In 994 Otto III granted the right of market, tax and coining and established the first market place to the north of the castle hill.
The town became a member of the Hanseatic League in 1426. Quedlinburg Abbey frequently disputed the independence of Quedlinburg, which sought the aid of the Bishopric of Halberstadt. In 1477 Abbess Hedwig, aided by her brothers Ernest and Albert, broke the resistance of the town and expelled the bishop's forces. Quedlinburg was forced to leave the Hanseatic League and was subsequently protected by the Electorate of Saxony. Both town and abbey converted to Lutheranism in 1539 during the Protestant Reformation.
In 1697 Elector Frederick Augustus I of Saxony sold his rights to Quedlinburg to Elector Frederick III of Brandenburg for 240,000 thalers.

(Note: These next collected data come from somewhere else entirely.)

(** * Governance policy engine and workflow engine of the sales platform

    A shallow embedding of [app/core/governance.py] (policy rules, policy
    engine, RBAC manager, audit manager, governance coordinator) and of
    [app/core/workflow_engine.py] (step executors and the dependency-driven
    execution loop), with the properties of their specification stated and
    settled against the embedding. *)

From stdpp Require Import gmap strings list fin_maps pretty sorting.

Set Warnings "-register-all,-clear-no-such-hyp".

Local Open Scope string_scope.
Local Open Scope list_scope.
Local Open Scope Z_scope.

(** ** Python values, exceptions and dictionaries *)

(** Exceptions the embedded code can raise. [OtherError] carries [str(e)]. *)
Inductive exn :=
  | TypeError
  | ValueError (msg : string)
  | KeyError (key : string)
  | ReError
  | TimeoutError
  | OtherError (msg : string).

Inductive result (A : Type) :=
  | Ok (a : A)
  | Raise (e : exn).
Arguments Ok {A} a.
Arguments Raise {A} e.

#[global] Instance result_ret : MRet result := @Ok.
#[global] Instance result_bind : MBind result := λ A B f r,
  match r with
  | Ok a => f a
  | Raise e => Raise e
  end.

(** Code that threads a state [S] and may raise: the state reached when the
    exception is raised is kept, as the mutations of a Python object are. *)
Definition M (S A : Type) : Type := S → result A * S.

#[global] Instance M_ret {S} : MRet (M S) := λ A a s, (Ok a, s).
#[global] Instance M_bind {S} : MBind (M S) := λ A B f m s,
  match m s with
  | (Ok a, s') => f a s'
  | (Raise e, s') => (Raise e, s')
  end.

Definition get_state {S} : M S S := λ s, (Ok s, s).
Definition modify {S} (f : S → S) : M S unit := λ s, (Ok (), f s).
Definition raise {S A} (e : exn) : M S A := λ s, (Raise e, s).
Definition lift {S A} (r : result A) : M S A := λ s, (r, s).

(** A dictionary in insertion order. Keys of a real dictionary are distinct;
    [dict_get] returns the first binding, [dict_set] overwrites in place or
    appends, as a Python dict does. *)
Fixpoint dict_get {V} (k : string) (d : list (string * V)) : option V :=
  match d with
  | [] => None
  | (k', v) :: d' => if String.eqb k k' then Some v else dict_get k d'
  end.

Fixpoint dict_set {V} (k : string) (v : V) (d : list (string * V)) : list (string * V) :=
  match d with
  | [] => [(k, v)]
  | (k', v') :: d' =>
      if String.eqb k k' then (k', v) :: d' else (k', v') :: dict_set k v d'
  end.

Fixpoint dict_remove {V} (k : string) (d : list (string * V)) : list (string * V) :=
  match d with
  | [] => []
  | (k', v') :: d' =>
      if String.eqb k k' then d' else (k', v') :: dict_remove k d'
  end.

(** [d.pop(k)]: raises [KeyError] when the key is absent. *)
Definition dict_pop {V} (k : string) (d : list (string * V)) : result (list (string * V)) :=
  match dict_get k d with
  | Some _ => Ok (dict_remove k d)
  | None => Raise (KeyError k)
  end.

(** The JSON-like fragment of Python's [Any] that rule conditions, contexts
    and step configurations hold. Floats are left out. *)
Inductive value :=
  | VNone
  | VBool (b : bool)
  | VInt (z : Z)
  | VStr (s : string)
  | VList (l : list value)
  | VDict (d : list (string * value)).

Quedlinburg Abbey contested Brandenburg-Prussia's claims throughout the 18th century, however. The abbey was secularized in 1802 during the German Mediatisation and Quedlinburg passed to the Kingdom of Prussia as part of the Principality of Quedlinburg. Part of the Napoleonic Kingdom of Westphalia from 1807-13, it was included within the new Prussian Province of Saxony in 1815.

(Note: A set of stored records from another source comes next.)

(** * Bounded multi-round tool-calling orchestration

    A shallow embedding of [backend/ai_generator.py] (class [AIGenerator])
    together with the tool registry and the content search tool that the
    test-suite exercises.  Python objects that are mutated or that answer
    calls (the Anthropic client, the tool manager) live in an explicit
    [World]; every method is a computation over that world which either
    returns a value or raises, keeping the world it reached. *)

From Stdlib Require Import String Ascii List ZArith Lia Bool DecimalString Sorted.
Import ListNotations.

Local Open Scope string_scope.
Local Open Scope list_scope.

(** ** Python values *)

(** [str(n)] for a Python [int]. *)
Definition str_of_int (n : Z) : string := NilZero.string_of_int (Z.to_int n).

(** The line feed written as a backslash-n escape in the source. *)
Definition nl : string := String (ascii_of_nat 10) EmptyString.

(** Values found in the [input] mapping of a tool-use block. *)
Inductive Value : Type :=
| VStr (s : string)
| VInt (n : Z)
| VNone.

(** A keyword-argument mapping, [**content_block.input]. *)
Definition Args : Type := list (string * Value).

(** Exceptions carry their class name and [str(e)]. *)
Record Exn : Type := mkExn { exn_class : string; exn_msg : string }.

Definition IndexError : Exn := mkExn "IndexError" "list index out of range".
Definition AttributeError (what : string) : Exn := mkExn "AttributeError" what.

(** Outcome of running a piece of Python: a value, a raised exception, or
    the loop budget of the model exhausted (shown below never to happen). *)
Inductive Result (A : Type) : Type :=
| Return (a : A)
| Raise (e : Exn)
| OutOfFuel.
Arguments Return {A} a.
Arguments Raise {A} e.
Arguments OutOfFuel {A}.

(** ** Messages API data *)

(** Content blocks of a response.  A text block has a [text] attribute, a
    tool-use block has [id], [name] and [input] and no [text]. *)
Inductive ContentBlock : Type :=
| TextBlock (text : string)
| ToolUseBlock (id : string) (name : string) (input : Args).

Definition block_type (b : ContentBlock) : string :=
  match b with
  | TextBlock _ => "text"
  | ToolUseBlock _ _ _ => "tool_use"
  end.

Record Response : Type := mkResponse {
  stop_reason : string;
  content : list ContentBlock
}.

(** [{"type": "tool_result", "tool_use_id": ..., "content": ...}] *)
Record ToolResult : Type := mkToolResult {
  result_type : string;
  tool_use_id : string;
  result_content : string
}.

Inductive MessageContent : Type :=
| PlainText (s : string)
| Blocks (bs : list ContentBlock)
| ToolResults (rs : list ToolResult).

During the Nazi regime, the memory of Henry I became a sort of cult, as Heinrich Himmler saw himself as the reincarnation of the "most German of all German" rulers. The collegiate church and castle were to be turned into a shrine for Nazi Germany. Quedlinburg was administered within Bezirk Halle while part of the Communist East Germany from 1949 to 1990. It became part of the state of Saxony-Anhalt upon German reunification in 1990.

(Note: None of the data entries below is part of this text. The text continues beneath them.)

(** Lines 74-75, 167-168 and 215-216: the grid of subplots. The second
    division is by [n_row], which is zero when there is no parameter. *)
Definition subplot_grid (n : nat) : result (nat * nat) :=
  let n_row := ceil_div n 6 in
  if (n_row =? 0)%nat then Raise ZeroDivisionError
  else Ok (n_row, ceil_div n n_row).

(** What [plt.subplots(n_row, n_col)] returns for the axes: one [Axes]
    object for a single cell, a one-dimensional array for one row or one
    column, a two-dimensional array otherwise; [Flat] is the [.flat]
    iterator of an array. *)
Inductive axes : Type :=
  | Single
  | Array1 (n : nat)
  | Array2 (n_row n_col : nat)
  | Flat (cells : nat).

Definition subplots (n_row n_col : nat) : result axes :=
  if ((n_row =? 0) || (n_col =? 0))%nat then Raise ValueError
  else if ((n_row =? 1) && (n_col =? 1))%nat then Ok Single
  else if (n_row =? 1)%nat then Ok (Array1 n_col)
  else if (n_col =? 1)%nat then Ok (Array1 n_row)
  else Ok (Array2 n_row n_col).

(** [axarr.flat]: an attribute of arrays, not of an [Axes] object. *)
Definition flat (axarr : axes) : result axes :=
  match axarr with
  | Single => Raise AttributeError
  | Array1 n => Ok (Flat n)
  | Array2 r c => Ok (Flat (r * c))
  | Flat n => Raise AttributeError
  end.

(** [ax[j]], to be used as an [Axes] object: an [Axes] object cannot be
    subscripted, and a row of a two-dimensional array is an array. The
    result is the position of the cell. *)
Definition subscript (ax : axes) (j : nat) : result nat :=
  match ax with
  | Single => Raise TypeError
  | Array1 n => if (j <? n)%nat then Ok j else Raise IndexError
  | Array2 r c => if (j <? r)%nat then Raise AttributeError else Raise IndexError
  | Flat n => if (j <? n)%nat then Ok j else Raise IndexError
  end.

(** [ax.set_title]: a method of an [Axes] object only. *)
Definition set_title_method (ax : axes) : result unit :=
  match ax with
  | Single => Ok tt
  | _ => Raise AttributeError
  end.

(** [[f'p_{i}' for i in range(1, n+1)]] and its like. *)
Definition default_names (prefix : string) (n : nat) : list string :=
  map (fun i => prefix +:+ pretty i) (seq 1 n).

(** [a / b] on Python integers. *)
Definition true_div (a b : Z) : result Q :=
  if b =? 0 then Raise ZeroDivisionError
  else Ok (inject_Z a / inject_Z b)%Q.

(** *** plot_recovery

    A figure is the list of its panels, each with what was drawn on it.
    Colours, font sizes and the figure size go to matplotlib unchanged and
    are left out. The library calls of a cell raise where the libraries
    reject their arguments ([errorbar], [set_lim], [r2_score] below); the
    values of [r2_score] and [np.corrcoef] only go into a label and are not
    kept. *)

Record recovery_panel : Type := {
  truth : array1 pyfloat;
  estimate : array1 pyfloat;
  yerr : array1 pyfloat;
  limits : pyfloat * pyfloat;
  with_r2 : bool;
  with_corr : bool;
  recovery_title : string
}.

(** An aggregator: a callable applied as [agg(post_samples, axis=1)]. *)
Definition aggregator : Type := array3 pyfloat -> result (array2 pyfloat).

Definition is_nan (v : pyfloat) : bool :=
  match v with
  | NaN => true
  | Finite _ => false
  end.

(** [ax.errorbar(x, y, yerr=e, ...)]: matplotlib raises a [ValueError] when
    [x] and [y] differ in size, when [yerr] does not broadcast against [y]
    (it has the size of [y], or size one), and when an error bar is
    negative ([nan] is not). *)
Definition errorbar (x y e : array1 pyfloat) : result unit :=
  if negb (len x =? len y)%nat then Raise ValueError
  else if negb ((len e =? len y)%nat || (len e =? 1)%nat) then Raise ValueError
  else if existsb (fun v => float_ltb v (Finite 0)) (entries e)
       then Raise ValueError
  else Ok tt.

During Quedlinburg's Communist era as part of the GDR (1949-1990), restoration specialists from Poland were called in during the 1980s to carry out repairs on the old architecture. As in all German cities the Altstadt old city medieval sectuions, are the most popular attractions of any town.
During the last months of World War II, the United States Military occupied Quedlinburg. In the 1980s, upon the death of one of the US Military men, the Theft of medieval art from Quedlinburg came to light.
In 2006 the Harzer Schmalspurbahnen Selketal branch was extended into Quedlinburg from Gernrode giving access to the historic steam narrow gauge railway, Alexisbad and high Harz plateau.
Additionally there are also buses to Berlin, run by the company BerlinLinienBus
Since December 1994 the old town of Quedlinburg and the castle mount with the collegiate church are listed as one of UNESCO's World Heritage Sites. Quedlinburg is one of the best-preserved medieval and renaissance towns in Europe, having miraculously escaped major damage in World War II.
Until 2007 Quedlinburg was the capital of the district of Quedlinburg.